Apenas tres meses después, ya en plenas vacaciones de verano en León, sucedió el segundo deslumbramiento. Tuvo lugar en casa de mi amiga Marisol: para que no me aburriera mientras esperaba a que se vistiera y maquillara en el baño, me sentó en su estrecha cama y me alargó un libro en rústica de un tal Jorge Luis Borges, de quien aún no había leído nada, y me dijo que leyera un cuento titulado “Las ruinas circulares”. Pues bien, el impacto que tal relato me produjo es difícil de expresar. De mano, esa tarde ya no salimos de su casa hasta mucho más tarde, mientras su padre se partía de la risa, viéndonos seleccionar libros de aquel autor argentino tan famoso, mientras ella iba clasificándolos por importancia. Al día siguiente, por supuesto, fui rápidamente a comprar Ficciones, el libro donde se hallaba el cuento recomendado, y ya nada volvió a ser lo mismo.

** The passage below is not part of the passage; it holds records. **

(** [x] is a price of three decimal places: rounding it to three places
    returns it, and when finite it is the double nearest to a decimal with
    at most three places. *)
Definition three_places (x : number) : Prop :=
  round x 3 = x /\
  forall v, x = Num v -> exists d, has_decimals 3 d /\ x = nearest_double d.

(** [x] is the stored number (0 when the key is missing) rounded to two
    decimal places. *)
Definition rounded_from (f : field number) (x : number) : Prop :=
  exists q, get_default f (Num 0) = Some q /\ x = round (float q) 2 /\
            rounded 2 (float q) x.

(** The ranking [x] presents the stored ranking [r]. *)
Definition presents (r : RankingDoc.t) (x : ShopRanking.t) : Prop :=
  get_default (RankingDoc.shop r) "" = Some (ShopRanking.shop x) /\
  get_default (RankingDoc.product_count r) 0 = Some (ShopRanking.product_count x) /\
  rounded_from (RankingDoc.avg_price r) (ShopRanking.avg_price x) /\
  rounded_from (RankingDoc.min_price r) (ShopRanking.min_price x) /\
  rounded_from (RankingDoc.max_price r) (ShopRanking.max_price x).

(** The analytics route: 404 when the service returns [None]. *)
Definition analytics_route (st : Store.t) (category : string)
    : response CategoryAnalytics.t :=
  found_or_404 (Ok (get_category_analytics st category)).

(** A store that holds [bare_doc] in the details collection of spacenet
    only, and one analytics document. *)
Definition details_only_store : Store.t :=
  Store.mk (fun _ => Ok None)
           (fun collection_name _ =>
              if String.eqb collection_name "spacenet_details" then Ok (Some bare_doc)
              else Ok None)
           (fun _ => Ok [Some "Phones"; None; Some ""; Some "Laptops"; Some "Audio"])
           (fun _ _ _ => Ok [categorised; two_shops])
           (fun _ =>
              Ok (Some (AnalyticsDoc.mk (Val "Laptops") (Val "Mytek") (Val (Num 1234.5678))
                          (Val [RankingDoc.mk (Val "Mytek") (Val (Num 1234.5678))
                                              (Val (Num 999.995)) Missing (Val 12)])
                          Missing))).

Definition bare_spacenet_product : Product.t :=
  Product.mk "unknown" "Laptop" "ACME" (Num 0) None PLACEHOLDER "Laptop" false None
    [ShopPrice.mk "Spacenet" (Num 0) None false None] None.

(** A store whose every query raises. *)
Definition failing_store : Store.t :=
  Store.mk (fun _ => Raise QueryError) (fun _ _ => Raise QueryError)
           (fun _ => Raise QueryError) (fun _ _ _ => Raise QueryError)
           (fun _ => Raise QueryError).

(** A store that holds nothing. *)
Definition empty_store : Store.t :=
  Store.mk (fun _ => Ok None) (fun _ _ => Ok None) (fun _ => Ok [])
           (fun _ _ _ => Ok []) (fun _ => Ok None).

(** [a] is before or equal to [b] in the order [sorted] uses. *)
Definition str_le (a b : string) : Prop := String.leb a b = true.

(** [l] lists, in ascending order, the non-empty strings of the answer of
    [distinct], and is empty when the query raised. *)
Definition category_listing (answer : result (list (option string)))
    (l : list string) : Prop :=
  Sorted str_le l /\
  Forall (fun c => c <> "") l /\
  (forall categories, answer = Ok categories ->
     l ≡ₚ truthy_strings categories /\
     forall c, c ∈ l <-> Some c ∈ categories /\ c <> "") /\
  (forall e, answer = Raise e -> l = []).

(** A price of the ranking holds null. *)
Definition null_price (r : RankingDoc.t) : Prop :=
  RankingDoc.avg_price r = Null \/ RankingDoc.min_price r = Null \/
  RankingDoc.max_price r = Null.

(** A store whose analytics document has a ranking with a null price. *)
Definition null_ranking_store : Store.t :=
  Store.mk (fun _ => Ok None) (fun _ _ => Ok None) (fun _ => Ok [])
           (fun _ _ _ => Ok [])
           (fun _ =>
              Ok (Some (AnalyticsDoc.mk (Val "Laptops") (Val "Mytek") (Val (Num 10))
                          (Val [RankingDoc.mk (Val "Mytek") (Val (Num 10)) Null
                                              (Val (Num 12)) (Val 3)])
                          (Val true)))).

Definition search_products_route : Database.t -> string -> Z -> response (list SearchResult.t) :=
  search_route search_products.

Definition search_para_products_route : Database.t -> string -> Z -> response (list SearchResult.t) :=
  search_route search_para_products.

(** What [get_random_products] returns for the two documents
    [details_only_store] samples when asked for the category Laptops. *)
Definition sampled_products : list Product.t :=
  [Product.mk "unknown" "Laptop" "Generic" (Num 0) None PLACEHOLDER "Laptop" false
     (Some "Ultrabooks") [] None;
   Product.mk "unknown" "Laptop" "Generic" (Num 80) None PLACEHOLDER "Laptop" true
     (Some "Laptops")
     [ShopPrice.mk "Spacenet" (Num 80) None false None;
      ShopPrice.mk "Mytek" (Num 100) None true None]
     None].

(** What [get_category_analytics] returns on [details_only_store]. *)
Definition laptop_analytics : CategoryAnalytics.t :=
  CategoryAnalytics.mk "Laptops" "Mytek" (float (Num 1234.57))
    [ShopRanking.mk "Mytek" (float (Num 1234.57)) (Num 1000) (Num 0) 12] true.

(** * Properties *)

(** ** Results, keys and numbers *)

Lemma bind_Ok_inv {A B : Type} (r : result A) (k : A -> result B) (b : B) :
  r ≫= k = Ok b -> exists a, r = Ok a /\ k a = Ok b.
Proof. destruct r as [a|e]; simpl; intros H; [eauto | discriminate]. Qed.

Ltac inv_bind H :=
  let a := fresh "x" in
  let Ha := fresh "Hx" in
  apply bind_Ok_inv in H; destruct H as (a & Ha & H).

Lemma pow2_pos (e : Z) : (0 < pow2 e)%Q.
Proof. apply Qpower_0_lt. reflexivity. Qed.

Lemma pow2_add (a b : Z) : (pow2 (a + b) == pow2 a * pow2 b)%Q.
Proof. apply Qpower_plus. discriminate. Qed.

Lemma pow2_le (a b : Z) : a <= b -> (pow2 a <= pow2 b)%Q.
Proof. intros H. apply Qpower_le_compat_l; [assumption|]. discriminate. Qed.

Lemma pow2_Z (n : Z) : 0 <= n -> (pow2 n == inject_Z (2 ^ n))%Q.
Proof. intros H. unfold pow2. now rewrite Zpower_Qpower. Qed.

Lemma pow2_succ (e : Z) : (pow2 (e + 1) == 2 * pow2 e)%Q.
Proof. rewrite pow2_add. change (pow2 1) with 2%Q. ring. Qed.

Lemma round_half_even_comp (q q' : Q) :
  (q == q')%Q -> round_half_even q = round_half_even q'.
Proof.
  intros Heq. unfold round_half_even.
  rewrite (Qfloor_comp _ _ Heq).
  replace ((q - inject_Z (Qfloor q') ?= 1 # 2)%Q)
    with ((q' - inject_Z (Qfloor q') ?= 1 # 2)%Q); [reflexivity|].
  apply Qcompare_comp; [|reflexivity]. now rewrite Heq.
Qed.

Lemma round_half_even_close (q : Q) :
  (Qabs (inject_Z (round_half_even q) - q) <= 1 # 2)%Q.
Proof.
  unfold round_half_even.
  pose proof (Qfloor_le q) as Hlo. pose proof (Qlt_floor q) as Hhi.
  rewrite inject_Z_plus in Hhi. change (inject_Z 1) with 1%Q in Hhi.
  apply Qabs_Qle_condition.
  destruct (Qcompare_spec (q - inject_Z (Qfloor q)) (1 # 2)) as [He|Hl|Hg].
  - destruct (Z.even (Qfloor q)); rewrite ?inject_Z_plus;
      change (inject_Z 1) with 1%Q; split; lra.
  - split; lra.
  - rewrite inject_Z_plus. change (inject_Z 1) with 1%Q. split; lra.
Qed.

(** The integer strictly less than a half away is the one chosen. *)
Lemma round_half_even_unique (q : Q) (k : Z) :
  (Qabs (q - inject_Z k) < 1 # 2)%Q -> round_half_even q = k.
Proof.
  intros H. apply Qabs_Qlt_condition in H. destruct H as [Hlo Hhi].
  pose proof (round_half_even_close q) as Hc.
  apply Qabs_Qle_condition in Hc. destruct Hc as [Hc1 Hc2].
  set (m := round_half_even q) in *.
  assert (Hd : (-1 < inject_Z m - inject_Z k < 1)%Q) by (split; lra).
  destruct Hd as [Hd1 Hd2]. unfold Qminus in Hd1, Hd2.
  rewrite <- inject_Z_opp, <- inject_Z_plus in Hd1, Hd2.
  change (-1)%Q with (inject_Z (-1)) in Hd1. change 1%Q with (inject_Z 1) in Hd2.
  rewrite <- Zlt_Qlt in Hd1, Hd2. lia.
Qed.

Lemma round_half_even_Z (k : Z) : round_half_even (inject_Z k) = k.
Proof.
  apply round_half_even_unique. apply Qabs_Qlt_condition. split; lra.
Qed.

Lemma round_half_even_nonneg (q : Q) : (0 <= q)%Q -> 0 <= round_half_even q.
Proof.
  intros H. pose proof (round_half_even_close q) as Hc.
  apply Qabs_Qle_condition in Hc. destruct Hc as [Hc1 Hc2].
  assert (Hm : (inject_Z (-1) < inject_Z (round_half_even q))%Q).
  { change (inject_Z (-1)) with (-1)%Q. lra. }
  rewrite <- Zlt_Qlt in Hm. lia.
Qed.

Lemma round_half_even_le (q : Q) (k : Z) :
  (q <= inject_Z k)%Q -> round_half_even q <= k.
Proof.
  intros H. pose proof (round_half_even_close q) as Hc.
  apply Qabs_Qle_condition in Hc. destruct Hc as [Hc1 Hc2].
  assert (Hm : (inject_Z (round_half_even q) < inject_Z (k + 1))%Q).
  { rewrite inject_Z_plus. change (inject_Z 1) with 1%Q. lra. }
  rewrite <- Zlt_Qlt in Hm. lia.
Qed.

Lemma round_half_even_ge (q : Q) (k : Z) :
  (inject_Z k <= q)%Q -> k <= round_half_even q.
Proof.
  intros H. pose proof (round_half_even_close q) as Hc.
  apply Qabs_Qle_condition in Hc. destruct Hc as [Hc1 Hc2].
  assert (Hm : (inject_Z (k - 1) < inject_Z (round_half_even q))%Q).
  { unfold Z.sub. rewrite inject_Z_plus, inject_Z_opp. change (inject_Z 1) with 1%Q. lra. }
  rewrite <- Zlt_Qlt in Hm. lia.
Qed.

Lemma pow2_log2 (n : Z) :
  0 < n -> (pow2 (Z.log2 n) <= inject_Z n < pow2 (Z.log2 n + 1))%Q.
Proof.
  intros H. pose proof (Z.log2_nonneg n) as Hl.
  destruct (Z.log2_spec n H) as [H1 H2].
  rewrite !pow2_Z by lia. replace (Z.succ (Z.log2 n)) with (Z.log2 n + 1) in H2 by lia.
  split; [now rewrite <- Zle_Qle | now rewrite <- Zlt_Qlt].
Qed.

Si con Yourcenar, me cogí de su mano para apreciar la Literatura de un modo mucho más completo y aprovechable, con Borges yo sentí el impulso creador de un modo irrenunciable, hasta hoy. Y así como quería leer a la autora belga todo el tiempo, a la vez ¡¡quería escribir como lo hacía el divino ciego!! Allí comenzó mi enfermedad escritora, aquejada desde los inicios de uno de los males que el propio Borges instila: es imposible no querer imitarle, pero es quimérico conseguirlo, pues es demasiado personal, demasiado específico; y, por último, ha de pasar un tiempo variable hasta que uno se harta de los fracasos continuos, abomina de querer hacerlo y emprende el propio camino.

Mi idea de la lectura, y, sobre todo, de la escritura, ya no volvió a ser la misma. Ya nada volvería a ser igual en mi relación con la Literatura. A partir de ese momento, comprendí que lo que escribiera no debía tender sólo a comunicar algo (contenido), sino que debería ir envuelto de un determinado modo (forma) que había que adivinar -y acertar- cada vez. A partir de ese verano, mi obsesión por escribir alcanzó cotas que jamás se repetirían en tiempos posteriores. Aunque en honor a la verdad he de alegar en mi defensa que aún hoy sigo infectado del virus que aquellos dos libros. Una prueba más de esto que digo es que uno de los cuadros que adornan mi salón es una lámina que contiene dos fotografías montadas por mí. Desde ella, me contemplan con indecible paciencia dos rostros provectos, serenos, intensos, estimuladores. Marguerite Yourcenar, Jorge Luis Borges. Ahí siguen y seguirán, mientras yo siga. O, más bien, viceversa.

2 Comentarios

  • Emma
    Posted 27 de febrero de 2021 09:41 0Likes

    He tenido que levantarme a comprobar que mi ejemplar de “Memorias de Adriano” es el mismo que el tuyo. Y, sí, lo es. Tapa dura, Edhasa, traducción de Julio Cortázar. Lo compré en Madrid, en febrero de 1984, en un mercadillo de la Cruz Roja.
    Lo tengo junto al “Orlando”, de Virginia Woolf, traducido por Borges. También lo compré en Madrid, en un mercadillo. Es un ejemplar modesto, de bolsillo. Tapa blanda, cuerpo de letra 8. Editado por la la Editorial Sudamericana, distribuido, en España, por Edhasa.
    Es curioso, porque no le correspondería estar ahí, sino un puesto a la izquierda, antes de “Tres guineas”.
    Parece que el destino, o mi “despiste”, han querido unir a Borges, Cortázar, Woolf y Yourcenar, para la eternidad y en ese espacio de mi biblioteca.

    • Eduardo Arias Rábanos
      Posted 27 de febrero de 2021 09:44 0Likes

      Maravilloso destino, a fe. Acaso, dijera el divino ciego, no fuera despiste, sino una confabulación de esos elementos, para poder aguardar la eternidad en agradable compaña. ¡Qué bonito que mi biblioteca hable con la tuya, Hitos mediante!, ¿no?